I am going to switch to healthier foods because I have a small tire I need to flatten out but I feel with modern nutritional science it shouldn't matter, With only 800 on average calories per day I should be thin as a rail regardless of nutritional value.

Posted

The problem with a starvation diet is that your body will start to break down its own tissues for nutrition, which will produce a variety of metabolic side-effects that are not good for you. Also, it can damage tissues that are important to your overall health and strength. To avoid these problems, the normal rule in hospitals is that a patient your size should be on strict bed rest with 900 kcal/day, not up and walking around. If you want to lose weight you are correct in assuming that it is calorie restriction, not exercise, which is the key to success, but try something less extreme.

 

It has also been noted that cultures which regularly underfeed themselves, like the residents of certain islands off the coast of Japan, have a much longer than normal life expectancy. This is consist with experiments on mice in the 1950s, which showed that mice fed starvation diets before reaching maturity lived longer.

 

For no particular reason other than saving time and being somewhat eccentric, I used to go for up to four days in a row without eating when I was a student. I found that I actually felt slightly better than normal for the first two days after beginning my fast, though by the fourth day I began to lose my ability to concentrate, which was not much help in studying. I have always had a BMI between 18 and 20, so I am not much of an eater even under normal circumstances.

Posted

" I average around 800 Calories a day"

I doubt that.

 

 

Well it's true at least 5 out of 7 days I eat a bag of Uncle Ray's potato chips about 150 grams which is slightly less than 800 calories or a box of Kraft dinner the other days vary I could eat a 3 piece meal at KFC could eat a half pound of bacon on 2 white bread sandwich's could eat a medium delissio pizza who knows. These I know are pretty calorie dense so I would have to agree that there is "carry over" calories to some degree but most day's it's 800 calories.

Posted

If you go for a long time on such a low caloric intake without apparent or measured weight loss, you should consider the possibility of fluid accumulation compensating for body tissue weight loss.

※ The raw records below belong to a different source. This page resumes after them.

(* ===== verification/BuiltinsTheorems.v ===== *)
(** * What builtins answer

    The answers of introspection are the encodings of trees that describe the registry; a
    subscription is recorded under the main path of the object, so that signals raised there reach
    the client. *)

From S2P Require Import Prelude Errors Types Views Writer ValueWrite ValueProbe Value Codec Payload Packet Typedescr ValueValidate.
From S2P Require Import Hashtable PendingReqs Table Traits Registry RegistrySpec RegistryTheorems Clients Chunk Builders BuildersTheorems Names.
From S2P Require Import Server ServerScenario ServerFrame ServerTheorems ServerBehaviour Introspection Builtins.
From stdpp Require Import strings gmap list.

#[local] Open Scope list_scope.
#[local] Open Scope Z_scope.

(** ** Tags *)

(** The tag of a builtin element holds the index of its set and its operation code, and both are
    read back; it is the tag of no builtin only for code 0 of the first set, which no element has. *)
Theorem builtin_tags_roundtrip tag opcode :
  0 <= tag < 256 -> 0 <= opcode < 256 ->
  BASE_OF (TAGGED tag opcode) = tag /\ OPCODE_OF (TAGGED tag opcode) = opcode /\
  (TAGGED tag opcode = 0 <-> tag = 0 /\ opcode = 0) /\
  Forall (fun t => Forall (fun e => de_opcode e <> 0) (dt_elements t)) introspection_traits.
Proof.
  intros Ht Ho. unfold BASE_OF, OPCODE_OF, TAGGED.
  assert (Z.land opcode 255 = opcode) as Eo by (change 255 with (Z.ones 8); rewrite Z.land_ones by lia; rewrite Z.mod_small; lia).
  assert (Z.shiftr opcode 8 = 0) as Es by (rewrite Z.shiftr_div_pow2 by lia; rewrite Z.div_small; lia).
  assert (Z.land tag 255 = tag) as Et by (change 255 with (Z.ones 8); rewrite Z.land_ones by lia; rewrite Z.mod_small; lia).
  rewrite Eo. split_and!.
  - rewrite Z.shiftr_land, Z.shiftr_lor, Es, Z.shiftr_shiftl_l by lia. cbn [Z.sub Z.shiftl Z.lor]. rewrite Z.lor_0_r. exact Et.
  - rewrite Z.land_lor_distr_l, Eo. change 255 with (Z.ones 8) at 1. rewrite Z.land_ones, Z.shiftl_mul_pow2, Z.mod_mul by lia. apply Z.lor_0_l.
  - rewrite Z.lor_eq_0_iff, Z.shiftl_mul_pow2 by lia. lia.
  - repeat constructor; cbn; lia.
Qed.

Lemma builtin_tags_roundtrip_witness : BASE_OF (TAGGED 2 1) = 2 /\ OPCODE_OF (TAGGED 2 1) = 1.
Proof. destruct (builtin_tags_roundtrip 2 1 ltac:(lia) ltac:(lia)) as (H1 & H2 & _). by split. Defined.

(** ** Programs that do the same steps *)

Lemma sbind_ext {S E A B} (m1 m2 : stm S E A) (k1 k2 : A -> stm S E B) s :
  m1 s = m2 s -> (forall a s', k1 a s' = k2 a s') -> sbind m1 k1 s = sbind m2 k2 s.
Proof. intros Hm Hk. unfold sbind. rewrite Hm. destruct (m2 s) as [[] ?]; try done. Qed.

Lemma sbind_ret {S E A B} (a : A) (k : A -> stm S E B) s : sbind (sret a) k s = k a s.
Proof. done. Qed.

Lemma sbind_lift_ok {S E A B} (a : A) (k : A -> stm S E B) s : sbind (slift (Ok a)) k s = k a s.
Proof. done. Qed.

Ltac same_steps := repeat (rewrite ?sbind_assoc, ?sbind_ret; apply sbind_ext; [done|intros ? ?]); rewrite ?sbind_assoc, ?sbind_ret; try done.

(** ** Trees *)

Definition kind_tree (elem : dicey_element) : dicey_arg :=
  ArgTuple ([ArgByte (element_type_code (el_type elem)); ArgStr (el_signature elem)] ++
    (if bool_decide (el_type elem = DICEY_ELEMENT_TYPE_PROPERTY) then [bool_arg (is_readonly elem)] else [])).

Definition entry_tree (e : cstr * dicey_element) : dicey_arg := ArgPair (ArgStr (Some e.1)) (kind_tree e.2).

Definition internal (e : cstr * dicey_element) : bool := negb (Z.land (el_flags e.2) DICEY_ELEMENT_INTERNAL =? 0).

Definition trait_tree (t : cstr * list (cstr * dicey_element)) : dicey_arg :=
  ArgPair (ArgStr (Some t.1)) (ArgArray DICEY_TYPE_PAIR (entry_tree <$> List.filter (fun e => negb (internal e)) t.2)).

Definition object_tree (l : list (cstr * list (cstr * dicey_element))) : dicey_arg := ArgArray DICEY_TYPE_PAIR (trait_tree <$> l).

Section answers.
Context {T : Type -> Type} `{Table T}.
Variable alloc_ok : nat -> bool.
Variable calloc_ok : Z -> bool.
Variable registry : dicey_registry (T := T).
Hypothesis Hmem : forall n, alloc_ok n = true.

Lemma kind_steps elem v s : populate_element_struct alloc_ok elem v s = build_value alloc_ok v (kind_tree elem) s.
Proof.
  unfold populate_element_struct, kind_tree, populate_element_kind, bool_arg. cbn [build_value].
  destruct (bool_decide (el_type elem = DICEY_ELEMENT_TYPE_PROPERTY)); cbn [app build_elems build_value]; same_steps.
Qed.

Lemma entry_steps name elem v s : populate_element_entry alloc_ok name elem v s = build_value alloc_ok v (entry_tree (name, elem)) s.
Proof.
  unfold populate_element_entry, entry_tree. cbn [build_value fst snd]. repeat (rewrite ?sbind_assoc; apply sbind_ext; [done|intros ? ?]).
  rewrite ?sbind_assoc. apply sbind_ext; [apply kind_steps|done].
Qed.

Lemma elements_steps elems v s :
  add_elements alloc_ok elems v s =
  build_elems alloc_ok (build_value alloc_ok) v (entry_tree <$> List.filter (fun e => negb (internal e)) elems) s.
Proof.
  revert s. induction elems as [|[name elem] elems IH]; intros s; [done|]. cbn [add_elements List.filter internal snd].
  unfold internal at 1. cbn [snd]. destruct (negb (Z.land (el_flags elem) DICEY_ELEMENT_INTERNAL =? 0)); cbn [negb]; [rewrite sbind_ret; apply IH|].
  cbn [fmap list_fmap build_elems]. rewrite !sbind_assoc. apply sbind_ext; [done|]. intros _ s1. apply sbind_ext; [apply entry_steps|]. intros _ s2. apply IH.
Qed.

Lemma trait_steps tr name elems v s : dicey_trait_iter_all (Some tr) = Ok elems ->
  populate_trait_entry alloc_ok tr name v s = build_value alloc_ok v (trait_tree (name, elems)) s.
Proof.
  intros He. unfold populate_trait_entry, populate_trait_element_list, trait_tree. cbn [build_value fst snd]. rewrite He.
  repeat (rewrite ?sbind_assoc; apply sbind_ext; [done|intros ? ?]). rewrite ?sbind_assoc, sbind_lift_ok.
  apply sbind_ext; [apply elements_steps|]. done.
Qed.

(** The traits of an object are registered, with their elements. *)
Definition described (l : list (cstr * unit)) (d : list (cstr * list (cstr * dicey_element))) : Prop :=
  Forall2 (fun n t => n.1 = t.1 /\ exists tr, (find_trait n.1 registry).1 = Ok (Some tr) /\ dicey_trait_iter_all (Some tr) = Ok t.2) l d.

Lemma traits_steps l d v s : described l d ->
  add_traits alloc_ok registry l v s = build_elems alloc_ok (build_value alloc_ok) v (trait_tree <$> d) s.
Proof.
  intros Hd. revert s. induction Hd as [|[n u] [m elems] l d (E & tr & Ef & He) _ IH]; intros s; [done|]. cbn [fst snd] in *. subst m.
  cbn [add_traits fmap list_fmap build_elems]. unfold look at 1. rewrite Ef, sbind_lift_ok.
  rewrite !sbind_assoc. apply sbind_ext; [done|]. intros _ s1. apply sbind_ext; [by apply trait_steps|]. intros _ s2. apply IH.
Qed.

(** ** Messages *)

Definition reply_header (path trait_name elem_name : cstr) : dicey_message_builder :=
  header DICEY_OP_RESPONSE 0 path (mk_selector (Some trait_name) (Some elem_name)) None.

Lemma init_builder_ok path t e s : t <> [] -> e <> [] ->
  introspection_init_builder path t e s = (Ok tt, mk_bstate (reply_header path t e) (bs_vals s) (bs_blocks s) (bs_next s)).
Proof. by destruct s, t, e. Qed.

(** The reply that carries a tree. *)
Definition reply (path t e : cstr) (a : dicey_arg) : res dicey_packet :=
  written_packet calloc_ok DICEY_OP_RESPONSE 0 (Some path) (mk_selector (Some t) (Some e)) (Some a).

Lemma clean_up_eq {A} (m m' : bst A) s s' : m s = m' s' -> clean_up m s = clean_up m' s'.
Proof. unfold clean_up. by intros ->. Qed.

Lemma selector_ok t e : t <> [] -> e <> [] -> dicey_selector_is_valid (mk_selector (Some t) (Some e)) = true.
Proof. by destruct t, e. Qed.

(** The steps that build a tree and send it, whatever calls made it. *)
Lemma reply_built path t e a (m : bst unit) s :
  t <> [] -> e <> [] -> BuildersTheorems.fresh s -> arg_ok a -> (forall s, m s = build_value alloc_ok 0 a s) ->
  exists s', clean_up (introspection_init_builder path t e ;;! dicey_message_builder_value_start alloc_ok 0 ;;! m ;;!
    dicey_message_builder_value_end 0 ;;! dicey_message_builder_build calloc_ok) s = (reply path t e a, s').
Proof.
  intros Ht He Hf Ha Hm. set (s1 := mk_bstate (reply_header path t e) (bs_vals s) (bs_blocks s) (bs_next s)).
  destruct (value_built_ok alloc_ok Hmem 0 a s1 (bs_blocks s)) as (s2 & Hv & E); [done|done|exact Hf|done|done|].
  destruct (header_value_packet calloc_ok DICEY_OP_RESPONSE 0 path (mk_selector (Some t) (Some e)) s1 s2 a (bs_blocks s)) as [_ (s3 & E3 & _)];
    [done|done|done|done|by apply selector_ok|].
  exists s3. refine (eq_trans _ E3). apply clean_up_eq. srw (init_builder_ok path t e s Ht He). fold s1. rewrite <- E.
  apply sbind_ext; [done|]. intros _ s4. apply sbind_ext; [apply Hm|done].
Qed.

Since the kidneys only stay healthy if the subject keeps them operating by eating (they are one of the first organs to start to fail when people undergo hunger strikes), if your kidneys are starting to shut down because of malnutrition they will lose their capacity to excrete fluids, causing fluid weight to build up in your body, which will make it seem as though you are not losing 'real' weight by your limited diet.

 

If you want to lose weight safely and effectively, there is one diet I have always found successful in overweight patients. Let them eat anything and everything they want every other day, but on the days in between allow them to eat nothing. Their willpower is never exhausted, since they always know they can eat as much as they want by just waiting a day, but they never eat enough on the eating days to compensate for the loss of calories on the fasting days, so they lose weight. In practice such a diet usually amounts to a reduction in caloric intake of about 30% to 40%, since satiety sets in to limit over-consumption on the eating days.